For the road safety index, the advantages and disadvantages of the five previously described methods are worthwhile investigating. Each technique requires a profound examination.

4.5.2 Aggregation methods

As is the case for weighting, aggregation is a potential area of methodological controversy in the field of composite indicator construction (Yale Center for Environmental Law and Policy and Center for International Earth Science Information Network, 2006). Various types of aggregators exist of which the selection should fit the purpose of the study and the subject being measured. In the handbook on constructing composite indicators (Nardo et al., 2005b) three aggregation methods are mentioned. Additive or linear aggregation sums the weighted indicators. Secondly, the non- compensatory multi-criteria approach guarantees the interpretation of weights as importance coefficients. This aggregation involves the creation of an outranking matrix.

Thirdly, geometric aggregation implies that the index is the product of its indicators to the power of their weights. Linear aggregation is the best-known way of aggregating. However, the suitability of this type of aggregation has been questioned (see e.g. Munda and Nardo, 2005).

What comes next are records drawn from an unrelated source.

Lemma register_inv t s now sess nid rawID from : session_ok sess -> NodeIDBytes nid = Ok rawID ->
  inv t s -> inv t (register s now sess nid rawID from).
Proof.
  intros Hs Hraw [H1 H2 H3 H4]. unfold register. set (p := fresh (dom (heap s))).
  assert (heap s !! p = None) as Hp by (apply not_elem_of_dom, is_fresh).
  set (ids := match byNode s !! nid with Some _ => _ | None => _ end).
  assert (forall id q, ids !! id = Some q -> byID s !! id = Some q /\
    forall ss, heap s !! q = Some ss -> nodeID ss <> nid) as Hids.
  { intros id q Hq. unfold ids in Hq. destruct (byNode s !! nid) as [old |] eqn:Hold.
    - destruct (H2 _ _ Hold) as (o & Ho & Hn). rewrite Ho in Hq.
      apply lookup_delete_Some in Hq as [Hne Hq]. split; [done |]. intros ss Hss Hn'.
      destruct (H1 _ _ Hq) as (x & Hx & Hid & Hb). simplify_eq. rewrite Hn' in Hb. simplify_eq.
    - split; [done |]. intros ss Hss Hn'. destruct (H1 _ _ Hq) as (x & Hx & Hid & Hb). simplify_eq. }
  clearbody ids. split; simpl; [| | | done].
  - intros id q. destruct (decide (ID sess = id)) as [<- | Hne].
    + rewrite lookup_insert_eq. intros [= <-]. rewrite lookup_insert_eq. eexists. split; [done |].
      split; [done |]. by rewrite lookup_insert_eq.
    + rewrite lookup_insert_ne by done. intros Hq. destruct (Hids _ _ Hq) as [Hq' Hnn].
      destruct (H1 _ _ Hq') as (x & Hx & Hid & Hb). exists x. split.
      * rewrite lookup_insert_ne; [done |]. congruence.
      * split; [done |]. rewrite lookup_insert_ne; [done |]. intros He. by apply (Hnn x Hx).
  - intros n q. destruct (decide (nid = n)) as [<- | Hne].
    + rewrite lookup_insert_eq. intros [= <-]. rewrite lookup_insert_eq. eauto.
    + rewrite lookup_insert_ne by done. intros Hq. destruct (H2 _ _ Hq) as (x & Hx & Hn).
      exists x. rewrite lookup_insert_ne; [done |]. congruence.
  - intros q x. destruct (decide (p = q)) as [<- | Hne].
    + rewrite lookup_insert_eq. intros [= <-]. done.
    + rewrite lookup_insert_ne by done. apply H3.
Qed.

Lemma hello_inv t s now r pkt from : randoms_ok r -> inv t s -> inv t (hello s now r pkt from).2.
Proof.
  intros Hr H. unfold hello. destruct (OpenHello _ _ _); try done.
  destruct (authNode _ _); [| done]. destruct (NodeIDBytes _) eqn:Hn; try done.
  simpl. apply register_inv; [apply Hr | done | done].
Qed.

(** The loop over [byID] meets every entry once, in some order. *)
Lemma expireOne_inv t now s id p : byID s !! id = Some p -> inv t s -> inv t (expireOne now s (id, p)).
Proof.
  intros Hid [H1 H2 H3 H4]. unfold expireOne. simpl.
  destruct (heap s !! p) as [ss |] eqn:Hp; [| done]. case_match; [| done].
  destruct (H1 _ _ Hid) as (x & Hx & Hxid & Hxn). simplify_eq.
  rewrite bool_decide_eq_true_2 by done. split; simpl; [| | done | done].
  - intros id' q [Hne Hq]%lookup_delete_Some. destruct (H1 _ _ Hq) as (y & Hy & Hyid & Hyn).
    exists y. split; [done |]. split; [done |]. apply lookup_delete_Some. split; [| done].
    intros He. rewrite He in Hxn. simplify_eq.
  - intros n q [Hne Hq]%lookup_delete_Some. by apply H2.
Qed.

Lemma expire_loop_inv t now order : forall s, NoDup order ->
  (forall id p, (id, p) ∈ order -> byID s !! id = Some p) -> inv t s ->
  inv t (fold_left (expireOne now) order s).
Proof.
  induction order as [| [id p] order IH]; intros s Hnd Hin H; simpl; [done |].
  apply NoDup_cons in Hnd as [Hnot Hnd]. apply IH; [done | | apply expireOne_inv; [apply Hin; left | done]].
  intros id' q Hq. assert (byID s !! id' = Some q) as Hs by (apply Hin; by right).
  unfold expireOne. simpl. destruct (heap s !! p); [| done]. case_match; [| done]. simpl.
  apply lookup_delete_Some. split; [| done]. intros <-.
  assert (byID s !! id = Some p) by (apply Hin; left). by simplify_eq.
Qed.

Lemma expire_inv t s now order : order ≡ₚ map_to_list (byID s) -> inv t s -> inv t (expire s now order).
Proof.
  intros Ho H. assert (inv t (fold_left (expireOne now) order s)) as [H1 H2 H3 H4].
  { apply expire_loop_inv; [rewrite Ho; apply NoDup_map_to_list | | done].
    intros id p Hin. rewrite Ho in Hin. by apply elem_of_map_to_list in Hin. }
  split; try done. simpl. intros src dst ok at_ Hp. apply map_lookup_filter_Some in Hp as [Hp _].
  by apply H4.
Qed.
(* ===== verification/RelayClient.v ===== *)
(** A node's side of a relay session (internal/relay/client.go), and what the
    client, the frames and the server give together: payloads reach the node
    they are for, under the sender's ID. Each callback's effect is in the
    result: what is written to the relay's address and what is delivered. *)
From stdpp Require Import base list gmap strings.
From Stdlib Require Import ZArith Lia.
From S2P Require Import Prelude GoStrings Netip Encoding Crypto Obfs Identity RelayProto RelayServer.

Open Scope Z_scope.

Module relaycli.
Import relay.

Definition helloEvery : Z := 2 * Second.
Definition keepaliveEvery : Z := 20 * Second.
Definition silenceLimit : Z := 60 * Second.

Record Client := MkClient { sess : option Session; heard : Z }.

Definition NewClient : Client := MkClient None time_zero.

Section Client.
Context `{CR : Crypto}.
Context (priv pub relayPub : bytes).

Definition Ready (c : Client) (now : Z) : bool :=
  match sess c with Some _ => time_sub now (heard c) <? silenceLimit | None => false end.

(** The random bytes of one call: tag nonce, box nonce, stamp, sealing. *)
Record randoms := MkRandoms { rTag : bytes; rNonce : bytes; rStamp : bytes; rSeal : bytes }.

Definition hello (r : randoms) : bytes := Hello priv pub relayPub (rNonce r) (rStamp r) (rSeal r) (rTag r).

(** One turn of [Run]'s loop: what is written, and the new [lastPing]. *)
Definition tick (c : Client) (now lastPing : Z) (r : randoms) : option bytes * Z :=
  match sess c with
  | None => (Some (hello r), lastPing)
  | Some s =>
    if silenceLimit <? time_sub now (heard c) then (Some (hello r), lastPing)
    else if keepaliveEvery <? time_sub now lastPing then
      match Seal s relayPub TypePing (zeros 10) [] (rTag r) (rNonce r) with
      | Ok f => (Some f, now)
      | _ => (None, lastPing)
      end
    else (None, lastPing)
  end.

(** A datagram from the relay's address: the payload delivered, if any. *)
Definition Handle (c : Client) (now : Z) (pkt : bytes) : option (bytes * bytes) * Client :=
  if IsWelcome pkt pub then
    match OpenWelcome pkt priv relayPub with
    | Ok s => (None, MkClient (Some s) now)
    | _ => (None, c)
    end
  else
    match sess c with
    | None => (None, c)
    | Some s =>
      match Open s pkt with
      | Ok (typ, node, payload) =>
        (if typ =? TypeRecv then Some (node, payload) else None, MkClient (Some s) now)
      | _ => (None, c)
      end
    end.

Inductive error : Type := ENoSession | ESeal.

Definition Send (c : Client) (dst payload : bytes) (r : randoms) : res error bytes :=
  match sess c with
  | None => Err ENoSession
  | Some s => or_err (Seal s relayPub TypeSend dst payload (rTag r) (rNonce r)) ESeal
  end.

(** ** Properties *)

(** A client that hears nothing from its relay for [silenceLimit] registers
    again at its next tick, whatever it thought of its session; a client with a
    fresh session sends a keepalive at least every [keepaliveEvery] and a tick,
    and otherwise stays quiet. *)
Theorem tick_spec (c : Client) (now lastPing : Z) (r : randoms)
  (Hnow : 0 <= now < 2 ^ 62) (Hh : time_zero <= heard c <= now) (Hp : time_zero <= lastPing <= now) :
  (sess c = None \/ silenceLimit < now - heard c -> tick c now lastPing r = (Some (hello r), lastPing))
  /\ (forall s, sess c = Some s -> now - heard c <= silenceLimit ->
        (keepaliveEvery < now - lastPing -> exists f,
           Seal s relayPub TypePing (zeros 10) [] (rTag r) (rNonce r) = Ok f
           /\ tick c now lastPing r = (Some f, now))
        /\ (now - lastPing <= keepaliveEvery -> tick c now lastPing r = (None, lastPing))).
Proof.
  unfold tick. split.
  - intros [-> | Hs]; [done |]. destruct (sess c); [| done].
    rewrite (proj2 (Z.ltb_lt _ _)); [done |].
    unfold time_sub, silenceLimit, Second, time_zero in *. lia.
  - intros s -> Hs. rewrite (proj2 (Z.ltb_ge silenceLimit _))
      by (unfold time_sub, silenceLimit, Second, time_zero in *; lia). split; intros Hk.
    + rewrite (proj2 (Z.ltb_lt keepaliveEvery _))
        by (unfold time_sub, keepaliveEvery, Second, time_zero in *; lia).
      unfold Seal. change (maxPayload <? zlen (@nil Z)) with false. cbv iota.
      eexists. split; reflexivity.
    + rewrite (proj2 (Z.ltb_ge keepaliveEvery _))
        by (unfold time_sub, keepaliveEvery, Second, time_zero in *; lia). done.
Qed.

End Client.

(** ** Through the relay *)

Section Delivery.
Context `{CL : CryptoLaws}.
Context (relayPriv relayPub : bytes).
Context (authNode : Z -> bytes -> option bytes) (authCanSend : Z -> bytes -> bytes -> bool).

Lemma allowed_true s now src dst : 
  (forall a b ok at_, relaysrv.perm s !! (a, b) = Some (ok, at_) -> ok = authCanSend at_ a b) ->
  (forall t', authCanSend t' src dst = true) ->
  exists s', relaysrv.allowed authCanSend s now src dst = (true, s')
    /\ relaysrv.heap s' = relaysrv.heap s /\ relaysrv.byNode s' = relaysrv.byNode s.
Proof.
  intros Hi Hc. unfold relaysrv.allowed. destruct (relaysrv.perm s !! (src, dst)) as [[ok at_] |] eqn:Hp.
  - rewrite (Hi _ _ _ _ Hp), !Hc.
    destruct (time_sub now at_ <? Minute); eexists; done.
  - rewrite Hc. eexists. done.
Qed.

(** The first two critical sections on a packet of session [pa]. *)
Lemma lookup_touch s now pkt pa xa : SessionID pkt relayPub = Ok (Some (ID (relaysrv.session xa))) ->
  relaysrv.byID s !! ID (relaysrv.session xa) = Some pa -> relaysrv.heap s !! pa = Some xa ->
  relaysrv.packets xa < relaysrv.maxPPS ->
  exists s', relaysrv.lookupSession relayPub s now pkt = (Some (pa, relaysrv.session xa), s')
    /\ relaysrv.byNode s' = relaysrv.byNode s /\ relaysrv.perm s' = relaysrv.perm s
    /\ (exists xa', relaysrv.heap s' = <[pa := xa']> (relaysrv.heap s)
        /\ relaysrv.session xa' = relaysrv.session xa /\ relaysrv.nodeID xa' = relaysrv.nodeID xa
        /\ relaysrv.raw xa' = relaysrv.raw xa).
Proof.
  intros Hid Hb Hh Hp. unfold relaysrv.lookupSession. rewrite Hid, Hb, Hh.
  destruct (Second <=? _).
  - change (relaysrv.maxPPS <? 0 + 1) with false. cbv iota. eexists. split; [reflexivity |].
    split; [done |]. split; [done |]. eexists. split; [reflexivity |]. done.
  - rewrite (proj2 (Z.ltb_ge relaysrv.maxPPS _)) by lia. eexists. split; [reflexivity |].
    split; [done |]. split; [done |]. eexists. split; [reflexivity |]. done.
Qed.

(** C28: A payload sent by a node with a live session to another registered
    node it may talk to comes out of the relay as one datagram to that node's
    address, and that node's client delivers the same payload under the
    sender's registered ID. *)
Theorem relay_delivers t s now r r' from ca cb pubB privB pa pb xa xb nb payload f
  (Hs : relaysrv.reach relayPriv relayPub authNode authCanSend t s) (Ht : t <= now)
  (Hca : sess ca = Some (relaysrv.session xa)) (Hcb : sess cb = Some (relaysrv.session xb))
  (Hia : relaysrv.byID s !! ID (relaysrv.session xa) = Some pa) (Hxa : relaysrv.heap s !! pa = Some xa)
  (Hib : relaysrv.byNode s !! NodeIDString nb = Some pb) (Hxb : relaysrv.heap s !! pb = Some xb)
  (Hne : pa <> pb) (Hlim : relaysrv.packets xa < relaysrv.maxPPS) (Hnb : zlen nb = NodeIDLen)
  (Hcan : forall t', authCanSend t' (relaysrv.nodeID xa) (NodeIDString nb) = true)
  (Hr : zlen (rTag r) = 4 /\ zlen (rNonce r) = 24) (Hr' : relaysrv.randoms_ok r')
  (Hsend : Send relayPub ca nb payload r = Ok f) (Hnh : IsHello f relayPub = false) :
  exists d, (relaysrv.Handle relayPriv relayPub authNode authCanSend s now r' f from).1
      = [relaysrv.MkOut d (relaysrv.addr xb)]
    /\ NodeIDBytes (relaysrv.nodeID xa) = Ok (relaysrv.raw xa)
    /\ (IsWelcome d pubB = false ->
        (Handle privB pubB relayPub cb now d).1 = Some (relaysrv.raw xa, payload)).
Proof.
  apply relaysrv.reach_inv in Hs. destruct Hr as [Hr1 Hr2]. destruct Hr' as (Hr1' & Hr2' & _).
  destruct (relaysrv.i_heap _ _ _ Hs _ _ Hxa) as [Hraw Hsa _].
  destruct (relaysrv.i_heap _ _ _ Hs _ _ Hxb) as [_ Hsb _].
  assert (zlen (relaysrv.raw xa) = NodeIDLen) as Hrl.
  { unfold NodeIDBytes in Hraw. repeat (case_match; try done). bool_hyps. by injection Hraw as <-. }
  unfold Send in Hsend. rewrite Hca in Hsend. unfold or_err, map_err in Hsend.
  destruct (Seal _ relayPub TypeSend _ _ _ _) as [f' | |] eqn:Hf; try done. injection Hsend as ->.
  destruct (frame_opens _ _ _ _ _ _ _ _ Hsa Hnb Hr1 Hr2 Hf) as [Hid Hopen].
  assert (zlen payload <= maxPayload) as Hpl.
  { unfold Seal in Hf. destruct (Z.ltb_spec maxPayload (zlen payload)); [done | lia]. }
  unfold relaysrv.Handle. rewrite Hnh.
  destruct (lookup_touch s now f pa xa Hid Hia Hxa Hlim)
    as (s1 & -> & Hn1 & Hp1 & xa' & Hh1 & E1 & E2 & E3).
  rewrite Hopen. unfold relaysrv.touch. rewrite Hh1, lookup_insert_eq.
  cbn [relaysrv.heap relaysrv.set_session]. rewrite lookup_insert_eq. cbn [relaysrv.nodeID relaysrv.raw].
  change (TypeSend =? TypePing) with false. change (TypeSend =? TypeSend) with true. cbv iota.
  rewrite E2, E3.
  match goal with |- context [relaysrv.allowed _ ?st _ _ _] => set (s2 := st) end.
  destruct (allowed_true s2 now (relaysrv.nodeID xa) (NodeIDString nb)) as (s3 & -> & H3h & H3n); [| done |].
  { intros a b ok at_ Hp. unfold s2 in Hp. cbn [relaysrv.perm relaysrv.set_session] in Hp. rewrite Hp1 in Hp.
    by destruct (relaysrv.i_perm _ _ _ Hs _ _ _ _ Hp). }
  cbn [negb]. unfold relaysrv.destination. rewrite H3n, H3h. unfold s2.
  cbn [relaysrv.byNode relaysrv.set_session relaysrv.heap]. rewrite Hn1, Hib. cbn [mbind option_bind].
  rewrite Hh1, !lookup_insert_ne, Hxb by done. cbn [mbind option_bind].
  destruct (Seal (relaysrv.session xb) relayPub TypeRecv (relaysrv.raw xa) payload _ _) as [d | |] eqn:Hd;
    [| unfold Seal in Hd; rewrite (proj2 (Z.ltb_ge _ _)) in Hd by lia; done ..].
  exists d. split; [done |]. split; [done |]. intros Hnw. unfold Handle. rewrite Hnw, Hcb.
  destruct (frame_opens _ _ _ _ _ _ _ _ Hsb Hrl Hr1' Hr2' Hd) as [_ ->]. done.
Qed.

End Delivery.

(** ** Witnesses *)

Lemma tick_spec_witness :
  tick (CR := toy) (zeros 32) (zeros 32) (zeros 32) NewClient Hour time_zero (MkRandoms [] [] [] [])
  = (Some (hello (CR := toy) (zeros 32) (zeros 32) (zeros 32) (MkRandoms [] [] [] [])), time_zero).
Proof. apply tick_spec; [by cbv .. | by left]. Defined.

Definition exAlways (t : Z) (a b : bytes) : bool := true.
Notation exH := (relaysrv.Handle (CR := toy) relaysrv.exPriv relaysrv.exPriv relaysrv.exNode exAlways).
Definition exS1 := (exH relaysrv.NewServer 0 (relaysrv.exRandoms 1) (relaysrv.exHello 1) (relaysrv.exAddr 1)).2.
Definition exS2 := (exH exS1 0 (relaysrv.exRandoms 2) (relaysrv.exHello 2) (relaysrv.exAddr 2)).2.
Definition exClient (i : Z) : Client := MkClient (Some (MkSession (repeat i 8) (repeat (i + 100) 32))) 0.
Definition exR : randoms := MkRandoms (zeros 4) (zeros 24) [] [].
Definition exF : bytes :=
  match Send (CR := toy) relaysrv.exPriv (exClient 1) (repeat 2 10) [4; 5] exR with Ok f => f | _ => [] end.

Lemma exS2_reach : relaysrv.reach (CR := toy) relaysrv.exPriv relaysrv.exPriv relaysrv.exNode exAlways 0 exS2.
Proof.
  apply (relaysrv.Handle_reach _ _ _ _ 0); [| lia | apply relaysrv.exRandoms_ok].
  apply (relaysrv.Handle_reach _ _ _ _ 0); [constructor | lia | apply relaysrv.exRandoms_ok].
Qed.

Lemma relay_delivers_witness : exists d,
  (exH exS2 Second (relaysrv.exRandoms 3) exF (relaysrv.exAddr 5)).1 = [relaysrv.MkOut d (relaysrv.exAddr 2)].
Proof.
  assert (exists x, relaysrv.heap exS2 !! 0%nat = Some x /\ relaysrv.session x = MkSession (repeat 1 8) (repeat 101 32)
    /\ relaysrv.packets x = 0) as (xa & Ea & Ha & Hpk) by (eexists; vm_compute; repeat split).
  assert (exists x, relaysrv.heap exS2 !! 1%nat = Some x /\ relaysrv.session x = MkSession (repeat 2 8) (repeat 102 32)
    /\ relaysrv.addr x = relaysrv.exAddr 2) as (xb & Eb & Hb & Haddr) by (eexists; vm_compute; repeat split).
  assert (sess (exClient 1) = Some (relaysrv.session xa)) as H1 by (by rewrite Ha).
  assert (sess (exClient 2) = Some (relaysrv.session xb)) as H2 by (by rewrite Hb).
  assert (relaysrv.byID exS2 !! ID (relaysrv.session xa) = Some 0%nat) as H3 by (rewrite Ha; vm_compute; reflexivity).
  assert (relaysrv.byNode exS2 !! NodeIDString (repeat 2 10) = Some 1%nat) as H4 by (vm_compute; reflexivity).
  assert (relaysrv.packets xa < relaysrv.maxPPS) as H5 by (rewrite Hpk; by cbv).
  assert (Send (CR := toy) relaysrv.exPriv (exClient 1) (repeat 2 10) [4; 5] exR = Ok exF) as H6 by (vm_compute; reflexivity).
  assert (IsHello (CR := toy) exF relaysrv.exPriv = false) as H7 by (vm_compute; reflexivity).
  destruct (relay_delivers (C := toy) relaysrv.exPriv relaysrv.exPriv relaysrv.exNode exAlways 0 exS2 Second
    exR (relaysrv.exRandoms 3) (relaysrv.exAddr 5) (exClient 1) (exClient 2) [] [] 0%nat 1%nat xa xb
    (repeat 2 10) [4; 5] exF exS2_reach ltac:(by cbv) H1 H2 H3 Ea H4 Eb ltac:(done) H5 eq_refl
    (fun _ => eq_refl) (conj eq_refl eq_refl) (relaysrv.exRandoms_ok 3) H6 H7) as (d & Hd & _).
  exists d. rewrite Haddr in Hd. exact Hd.
Defined.

End relaycli.
(** C30: a node that opens a stream with an allowed user ID and writes frames on
    it gets exactly those frames handled by the relay, in order, as if each had
    come in a datagram of its own from the stream's address; with another user
    or command the stream is closed. *)
Theorem vless_session allowed req ps rest : length (User req) = 16%nat -> 0 <= ap_port (Dest req) < 2 ^ 16 ->
  addr_ok (ap_addr (Dest req)) -> IsValid (ap_addr (Dest req)) = true ->
  Forall (packet_ok relay.maxFrame) ps -> zlen rest < 2 ->
  if allowed (User req) && (Command req =? CmdUDP) then
    exists s, handle allowed (WriteRequest req ++ written ps ++ rest) = Some (s, dest_view (Dest req))
    /\ forall r env, ServeStream r s env =
         let '(a, r1) := openStream r in let '(os, r2) := feed r1 a ps env in (os, closeStream r2 a)
  else handle allowed (WriteRequest req ++ written ps ++ rest) = None.
Proof.
  intros H1 H2 H3 H4 Hps Hr. destruct (allowed (User req) && _) eqn:Ha.
  - exists (written ps ++ rest). split.
    + unfold handle. rewrite read_request by done. cbn [User Command]. by rewrite Ha.
    + intros r env. unfold ServeStream. by rewrite read_all_written.
  - unfold handle. rewrite read_request by done. cbn [User Command]. by rewrite Ha.
Qed.

End Relay.

Definition exReq : Request := MkRequest (zeros 16) CmdUDP (MkAddrPort (Addr4 167772161) 4791).
Definition exRelay : Relay := MkRelay relaysrv.NewServer true ∅ 6.

Lemma vless_session_witness : exists s,
  handle (fun u => bool_decide (u = zeros 16)) (WriteRequest exReq ++ written [[1; 2; 3]; []; [9]] ++ [0])
  = Some (s, MkAddrPort (Addr4 167772161) 4791) /\ read_all relay.maxFrame s = [[1; 2; 3]; []; [9]].
Proof.
  destruct (vless_session (CR := toy) [] [] (fun _ _ => None) (fun _ _ _ => false) (fun u => bool_decide (u = zeros 16))
    exReq [[1; 2; 3]; []; [9]] [0]) as (s & Hs & _).
  - reflexivity.
  - vm_compute. split; [discriminate | reflexivity].
  - vm_compute. split; [discriminate | reflexivity].
  - reflexivity.
  - repeat (constructor; [split; [repeat constructor; vm_compute; (discriminate || reflexivity) | split; vm_compute; discriminate] |]). constructor.
  - reflexivity.
  - exists s. split; [exact Hs |]. vm_compute in Hs. injection Hs as <-. reflexivity.
Defined.

Lemma stream_isolation_witness : (openStream exRelay).1 ∉ streams exRelay
  /\ streams (ServeStream (CR := toy) [] [] (fun _ _ => None) (fun _ _ _ => false) exRelay [0; 1; 7] []).2 = ∅.
Proof.
  destruct (stream_isolation (CR := toy) [] [] (fun _ _ => None) (fun _ _ _ => false) exRelay [0; 1; 7] []) as (Ha & _ & _ & Hs & _).
  - split; [vm_compute; split; [discriminate | reflexivity] |]. intros a Ha. by apply elem_of_empty in Ha.
  - reflexivity.
  - split; [exact Ha | exact Hs].
Defined.

Lemma ParseUUID_String_witness : ParseUUID (UUID_String (put_be 16 123456789)) = Ok (put_be 16 123456789).
Proof. apply ParseUUID_String; [apply put_be_ok | reflexivity]. Defined.

(** two slips in reading settings: a user ID with stray characters is taken
    for another ID, and a short ID of more than 8 bytes is not refused: the node
    goes on with an empty short ID and the zero user. *)
Theorem vless_settings_lenient :
  ParseUUID (str "0g-" ++ str "2h3i4j5k6l7m8n9o0p1q2r3s4t5u6v") = Ok (map (fun n => n) [0; 2; 3; 4; 5; 6; 7; 8; 9; 0; 1; 2; 3; 4; 5; 6])
  /\ vlessConfig (MkEntrance (str "h:443") (str "a.org") (zeros 32) (str "001122334455667788") (str "not a user ID"))
     = Ok (MkClientConfig (str "h:443") (str "a.org") (zeros 32) (zeros 8) (zeros 16)).
Proof. vm_compute. split; reflexivity. Qed.

End relaystream.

Apart from the three aggregation types suggested for creating an index, aggregation is a very extensive research domain in which numerous types of operators exist. They are all characterized by certain mathematical properties and aggregate in a different manner. In general, aggregation operators can be roughly divided into three classes (Grabisch et al., 1999): conjunctive operators (AND), disjunctive operators (OR) and averaging operators. The third class possesses interesting properties and consists of mean operators, ordered weighted averaging (OWA) operators, fuzzy integrals, etc. Of these operators, OWA is an often used and comprehensible class of operators that is worthwhile testing. The attitude of decision makers in terms of the allowed degree of compensation between good and bad values can be reflected (Yager, 1996). That way, road safety professionals can express their aggregation policy in natural language (e.g. in case a country scores badly on more than a few indicators, its final road safety index score should be small). This guideline is then translated mathematically and index scores respecting the statements can be computed. By changing the parameters OWA can generate a wide spectrum of policy scenarios.